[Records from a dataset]
+++++

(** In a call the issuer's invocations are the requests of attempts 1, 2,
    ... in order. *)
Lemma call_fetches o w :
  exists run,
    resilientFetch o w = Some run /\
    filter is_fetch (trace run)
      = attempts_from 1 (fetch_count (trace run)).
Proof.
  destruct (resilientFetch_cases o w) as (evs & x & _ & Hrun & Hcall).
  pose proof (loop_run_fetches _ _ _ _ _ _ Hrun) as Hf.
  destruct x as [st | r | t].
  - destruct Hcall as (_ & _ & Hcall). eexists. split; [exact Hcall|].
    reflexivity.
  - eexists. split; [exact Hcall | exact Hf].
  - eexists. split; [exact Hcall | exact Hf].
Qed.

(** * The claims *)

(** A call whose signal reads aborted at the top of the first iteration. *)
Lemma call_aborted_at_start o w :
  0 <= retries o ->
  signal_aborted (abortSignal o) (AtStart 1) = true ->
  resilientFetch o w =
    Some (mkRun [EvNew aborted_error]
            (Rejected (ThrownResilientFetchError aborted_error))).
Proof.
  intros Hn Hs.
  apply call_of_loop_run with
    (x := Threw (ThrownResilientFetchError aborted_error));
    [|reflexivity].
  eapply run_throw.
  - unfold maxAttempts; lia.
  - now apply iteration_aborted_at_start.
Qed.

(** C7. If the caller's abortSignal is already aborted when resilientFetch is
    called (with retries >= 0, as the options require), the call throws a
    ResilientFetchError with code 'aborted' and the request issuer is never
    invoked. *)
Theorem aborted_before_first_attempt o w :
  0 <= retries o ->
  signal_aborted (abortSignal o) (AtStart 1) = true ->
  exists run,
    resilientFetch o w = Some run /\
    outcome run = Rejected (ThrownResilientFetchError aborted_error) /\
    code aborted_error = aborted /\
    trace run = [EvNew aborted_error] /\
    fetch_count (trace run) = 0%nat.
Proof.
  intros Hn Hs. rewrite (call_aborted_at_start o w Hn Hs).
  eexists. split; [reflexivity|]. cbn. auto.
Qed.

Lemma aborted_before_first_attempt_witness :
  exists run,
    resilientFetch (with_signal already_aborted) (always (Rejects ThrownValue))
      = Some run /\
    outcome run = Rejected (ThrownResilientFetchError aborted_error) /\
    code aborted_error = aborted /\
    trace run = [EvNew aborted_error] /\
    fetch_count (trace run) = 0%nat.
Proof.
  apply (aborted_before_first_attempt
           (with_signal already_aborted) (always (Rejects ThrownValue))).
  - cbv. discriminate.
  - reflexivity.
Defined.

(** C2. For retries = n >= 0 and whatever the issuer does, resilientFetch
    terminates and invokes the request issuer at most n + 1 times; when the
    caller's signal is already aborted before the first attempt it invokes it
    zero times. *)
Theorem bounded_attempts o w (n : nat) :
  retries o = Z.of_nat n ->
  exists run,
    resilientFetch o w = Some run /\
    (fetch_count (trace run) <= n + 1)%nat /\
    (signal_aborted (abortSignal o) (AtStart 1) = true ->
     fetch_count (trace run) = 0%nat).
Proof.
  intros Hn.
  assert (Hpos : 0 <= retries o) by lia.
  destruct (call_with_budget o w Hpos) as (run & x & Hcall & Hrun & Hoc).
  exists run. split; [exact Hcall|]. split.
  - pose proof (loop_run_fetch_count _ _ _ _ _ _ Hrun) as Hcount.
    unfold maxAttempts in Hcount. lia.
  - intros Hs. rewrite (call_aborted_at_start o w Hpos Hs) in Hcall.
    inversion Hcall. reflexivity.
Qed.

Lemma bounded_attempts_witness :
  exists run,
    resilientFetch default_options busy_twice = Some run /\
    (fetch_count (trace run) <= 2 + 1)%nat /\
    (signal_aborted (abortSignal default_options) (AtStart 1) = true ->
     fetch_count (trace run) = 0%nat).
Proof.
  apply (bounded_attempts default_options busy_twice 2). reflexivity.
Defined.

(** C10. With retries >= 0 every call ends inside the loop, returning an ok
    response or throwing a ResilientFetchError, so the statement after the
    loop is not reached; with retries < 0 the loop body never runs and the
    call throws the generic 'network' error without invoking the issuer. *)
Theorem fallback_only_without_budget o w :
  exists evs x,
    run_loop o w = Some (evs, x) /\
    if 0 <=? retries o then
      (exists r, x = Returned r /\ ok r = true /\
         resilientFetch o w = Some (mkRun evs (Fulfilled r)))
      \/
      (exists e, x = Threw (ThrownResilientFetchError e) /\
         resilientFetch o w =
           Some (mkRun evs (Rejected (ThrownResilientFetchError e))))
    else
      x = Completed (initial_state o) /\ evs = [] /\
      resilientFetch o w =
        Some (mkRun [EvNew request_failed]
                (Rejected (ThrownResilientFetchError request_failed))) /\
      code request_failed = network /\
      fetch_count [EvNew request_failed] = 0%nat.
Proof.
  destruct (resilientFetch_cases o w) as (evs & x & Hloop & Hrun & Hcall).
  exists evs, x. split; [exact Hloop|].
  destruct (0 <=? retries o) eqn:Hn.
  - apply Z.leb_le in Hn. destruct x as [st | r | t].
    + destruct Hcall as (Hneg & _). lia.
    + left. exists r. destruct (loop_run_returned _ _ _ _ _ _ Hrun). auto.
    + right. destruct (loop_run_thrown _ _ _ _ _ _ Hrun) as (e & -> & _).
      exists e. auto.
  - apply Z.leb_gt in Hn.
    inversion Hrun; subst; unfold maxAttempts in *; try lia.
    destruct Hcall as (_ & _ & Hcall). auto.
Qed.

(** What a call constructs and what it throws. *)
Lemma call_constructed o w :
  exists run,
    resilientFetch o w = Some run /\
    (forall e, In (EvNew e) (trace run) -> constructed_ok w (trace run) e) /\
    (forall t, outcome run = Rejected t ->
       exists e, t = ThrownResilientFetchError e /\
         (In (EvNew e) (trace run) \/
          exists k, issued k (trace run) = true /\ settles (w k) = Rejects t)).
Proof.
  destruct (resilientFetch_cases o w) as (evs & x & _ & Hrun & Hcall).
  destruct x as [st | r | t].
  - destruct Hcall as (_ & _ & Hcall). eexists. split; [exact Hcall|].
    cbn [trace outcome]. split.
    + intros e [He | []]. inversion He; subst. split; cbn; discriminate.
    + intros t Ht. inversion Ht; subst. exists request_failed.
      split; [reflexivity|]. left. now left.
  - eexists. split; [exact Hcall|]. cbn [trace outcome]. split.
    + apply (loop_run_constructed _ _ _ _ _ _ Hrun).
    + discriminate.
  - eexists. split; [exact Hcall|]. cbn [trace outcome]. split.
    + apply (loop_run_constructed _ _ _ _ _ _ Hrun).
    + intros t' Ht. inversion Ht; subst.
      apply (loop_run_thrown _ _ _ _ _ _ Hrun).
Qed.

+++++

§ TRY IT: Filter the records above down to the lines containing "inversion".

§ EXERCISE OUTPUT:
    inversion Hcall. reflexivity.
    inversion Hrun; subst; unfold maxAttempts in *; try lia.
    + intros e [He | []]. inversion He; subst. split; cbn; discriminate.
    + intros t Ht. inversion Ht; subst. exists request_failed.
    + intros t' Ht. inversion Ht; subst.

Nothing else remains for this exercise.